▸ **What to do**
Could you set down exactly the lines of the data below, starting at the one that holds "(forall e, pv_main" and ending at the one that holds "intros H. assert", both included, and only those?

[Saved entries]
..........

(* ===== verification/EgManager.v ===== *)
(** * EgManager: the Kubernetes provider of the Envoy gateway

    pkg/envoygateway/provider/kubernetes/kubernetes.go: the options of the
    provider's manager, its construction with its checks and its reconciler, and
    [Provider.Start], whose goroutine hands the manager's error over an unbuffered
    channel, as a step relation.  The manager is controller-runtime's
    ([ManagerLib], [ControllerRuntime]). *)

From S2P Require Import Prelude GoStd K8s EgMessage EgProvider.

(** ** Construction *)

(** cache.ByObject, the fields that are set. *)
Record ByObject := { by_Label : option (gmap string string); UnsafeDisableDeepCopy : bool }.

Definition shared : ByObject := {| by_Label := None; UnsafeDisableDeepCopy := true |}.

(** The entries of [ByObject], by kind. *)
Definition cache_by_object : gmap string ByObject :=
  {["Pod" := {| by_Label := Some EnvoyAppLabel; UnsafeDisableDeepCopy := false |};
    "Deployment" := shared; "DaemonSet" := shared; "Node" := shared; "Service" := shared;
    "EndpointSlice" := shared; "Secret" := shared; "ConfigMap" := shared; "ReferenceGrant" := shared]}%string.

(** The options that are not the zero value: the cache strips the managed
    fields, and unstructured objects are cached. *)
Record ManagerOptions := {
  mo_strip_managed_fields : bool; mo_by_object : gmap string ByObject; mo_cache_unstructured : bool;
  mo_leader_election : bool
}.

Definition mgrOpts : ManagerOptions :=
  {| mo_strip_managed_fields := true; mo_by_object := cache_by_object; mo_cache_unstructured := true;
     mo_leader_election := false |}.

(** [WaitForCacheSync] blocks until the caches are synced or the context ends;
    [synced] is what it returns. *)
Class ManagerLib (W : Type) := {
  GetConfigOrDie : W -> bool * W;
  NewManager : W -> ManagerOptions -> option string * W;
  AddHealthzCheck : W -> string -> option string * W;
  AddReadyzCheck : W -> string -> (bool -> option string) -> option string * W
}.

(** The readiness check, given what waiting for the caches returned. *)
Definition cache_sync_check (synced : bool) : option string :=
  if negb synced then Some "cache not sync yet"%string else None.

Section Provider.
Context {NM : GatewayNames} {GR : GatewayReads} {W : Type} {CR : ControllerRuntime W} {RT : Retry}
  {ML : ManagerLib W}.

Definition NewProvider : kube W string unit :=
  do! ok := kdo GetConfigOrDie in
  if negb ok then klift (Panic FatalExit)
  else
    do! _ := (fun w => failing "failed to create manager: " (NewManager w mgrOpts)) in
    do! _ := (fun w => failing "add healthz check: " (AddHealthzCheck w "healthz")) in
    do! _ := (fun w => failing "add readyz check: " (AddReadyzCheck w "cache-sync" cache_sync_check)) in
    fun w =>
      match NewGatewayAPIReconciler w with
      | (Ret _, w) => (Ret tt, w)
      | (Err err, w) => (Err ("create gateway api reconciler: " +:+ err)%string, w)
      | (Panic p, w) => (Panic p, w)
      end.

(** A provider exists only when the manager and both checks were accepted and
    the reconciler watches its resources, in this order. *)
Lemma NewProvider_ret w w' :
  NewProvider w = (Ret tt, w') ->
  exists w0 w1 w2 w3 r,
    GetConfigOrDie w = (true, w0) /\ NewManager w0 mgrOpts = (None, w1) /\
    AddHealthzCheck w1 "healthz" = (None, w2) /\
    AddReadyzCheck w2 "cache-sync" cache_sync_check = (None, w3) /\
    NewGatewayAPIReconciler w3 = (Ret r, w').
Proof.
  intros (ok & w0 & H0 & H)%kbind_inv. unfold kdo in H0. destruct (GetConfigOrDie w) as [b ?] eqn:Hc.
  injection H0 as -> ->. destruct ok; [|done]. cbn [negb] in H.
  apply kbind_inv in H as (? & w1 & H1 & H). apply kbind_inv in H as (? & w2 & H2 & H).
  apply kbind_inv in H as (? & w3 & H3 & H). unfold failing in *.
  destruct (NewManager w0 mgrOpts) as [[]?] eqn:E1; [done|].
  destruct (AddHealthzCheck w1 "healthz") as [[]?] eqn:E2; [done|].
  destruct (AddReadyzCheck w2 "cache-sync" cache_sync_check) as [[]?] eqn:E3; [done|].
  simplify_eq. destruct (NewGatewayAPIReconciler w3) as [[r|?|?] ?] eqn:E4; simplify_eq.
  by exists w0, w1, w2, w3, r.
Qed.

End Provider.

(** ** Start *)

(** [None] is a nil error. *)
Definition go_error : Type := option string.

(** The goroutine: in [mgr.Start], blocked in its send, and done. *)
Inductive runner := Managing | Sending (e : go_error) | RunnerDone (e : go_error).

(** [Provider.Start]: in its select, and returned from either case. *)
Inductive main := Selecting | ReturnedCancelled | ReturnedError (e : go_error).

Record provider := { pv_main : main; pv_runner : runner; ctx_done : bool }.

Definition start_provider (done : bool) : provider :=
  {| pv_main := Selecting; pv_runner := Managing; ctx_done := done |}.

Inductive provider_step : provider -> provider -> Prop :=
| StepCancel m r : provider_step {| pv_main := m; pv_runner := r; ctx_done := false |}
                                 {| pv_main := m; pv_runner := r; ctx_done := true |}
| StepManagerEnds m e d : provider_step {| pv_main := m; pv_runner := Managing; ctx_done := d |}
                                        {| pv_main := m; pv_runner := Sending e; ctx_done := d |}
| StepHandOver e d : provider_step {| pv_main := Selecting; pv_runner := Sending e; ctx_done := d |}
                                   {| pv_main := ReturnedError e; pv_runner := RunnerDone e; ctx_done := d |}
| StepContext r : provider_step {| pv_main := Selecting; pv_runner := r; ctx_done := true |}
                                {| pv_main := ReturnedCancelled; pv_runner := r; ctx_done := true |}.

(** What every reachable state satisfies. *)
Definition handed (p : provider) : Prop :=
  match pv_main p with
  | ReturnedError e => pv_runner p = RunnerDone e
  | Selecting => forall e, pv_runner p <> RunnerDone e
  | ReturnedCancelled => ctx_done p = true /\ forall e, pv_runner p <> RunnerDone e
  end.

Lemma handed_step p p' : provider_step p p' -> handed p -> handed p'.
Proof. destruct 1; unfold handed; cbn; try destruct m; naive_solver. Qed.

Lemma handed_reachable p p' : rtc provider_step p p' -> handed p -> handed p'.
Proof. induction 1; [done|]. eauto using handed_step. Qed.

Lemma cancelled_stays p p' :
  rtc provider_step p p' -> pv_main p = ReturnedCancelled -> pv_main p' = ReturnedCancelled.
Proof. induction 1 as [|p1 p2 p3 Hs _ IH]; [done|]. intros Hm. apply IH. destruct Hs; cbn in *; congruence. Qed.

(** C20: how the provider ends, over every interleaving of the signal, the manager
    and the hand-over.  Start returns an error exactly when it is the manager's,
    and the goroutine has ended then; it returns nil on cancellation only, and
    then the goroutine never ends: it goes on running the manager or blocks in
    its send for good, and the manager's error is lost.  Until it returns, it can
    return. *)
Theorem provider_ends (cancelled : bool) p :
  rtc provider_step (start_provider cancelled) p ->
  (forall e, pv_main p = ReturnedError e -> pv_runner p = RunnerDone e) /\
  (pv_main p = ReturnedCancelled ->
     ctx_done p = true /\ forall p', rtc provider_step p p' -> forall e, pv_runner p' <> RunnerDone e) /\
  (pv_main p = Selecting -> exists p' e, rtc provider_step p p' /\ pv_main p' = ReturnedError e).
Proof.
  intros H. assert (handed p) as Hp by (by eapply handed_reachable). unfold handed in Hp. split_and!.
  - intros e He. by rewrite He in Hp.
  - intros Hm. assert (handed p) as Hh by (unfold handed; by rewrite Hm in *). rewrite Hm in Hp.
    split; [apply Hp|]. intros p' Hr e. pose proof (cancelled_stays p p' Hr Hm) as Hm'.
    pose proof (handed_reachable p p' Hr Hh) as Hp'. unfold handed in Hp'. rewrite Hm' in Hp'. by apply Hp'.
  - intros Hm. destruct p as [m r d]. cbn in *. subst m. destruct r as [|e|e].
    + exists {| pv_main := ReturnedError None; pv_runner := RunnerDone None; ctx_done := d |}, None. split; [|done].
      eapply rtc_l; [apply StepManagerEnds|]. apply rtc_once, StepHandOver.
    + exists {| pv_main := ReturnedError e; pv_runner := RunnerDone e; ctx_done := d |}, e. split; [|done].
      apply rtc_once, StepHandOver.
    + by destruct (Hp e).
Qed.

(** A run that is cancelled while the manager is stopping. *)
Lemma provider_ends_witness :
  exists p, rtc provider_step (start_provider false) p /\ pv_main p = ReturnedCancelled /\
    forall p', rtc provider_step p p' -> forall e, pv_runner p' <> RunnerDone e.
Proof.
  exists {| pv_main := ReturnedCancelled; pv_runner := Sending (Some "shutdown"%string); ctx_done := true |}.
  assert (rtc provider_step (start_provider false)
    {| pv_main := ReturnedCancelled; pv_runner := Sending (Some "shutdown"%string); ctx_done := true |}) as H.
  { eapply rtc_l; [apply StepCancel|]. eapply rtc_l; [apply StepManagerEnds|]. apply rtc_once, StepContext. }
  split; [exact H|]. split; [done|]. by apply (provider_ends false _ H).
Defined.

..........

▸ **Result**
  (forall e, pv_main p = ReturnedError e -> pv_runner p = RunnerDone e) /\
  (pv_main p = ReturnedCancelled ->
     ctx_done p = true /\ forall p', rtc provider_step p p' -> forall e, pv_runner p' <> RunnerDone e) /\
  (pv_main p = Selecting -> exists p' e, rtc provider_step p p' /\ pv_main p' = ReturnedError e).
Proof.
  intros H. assert (handed p) as Hp by (by eapply handed_reachable). unfold handed in Hp. split_and!.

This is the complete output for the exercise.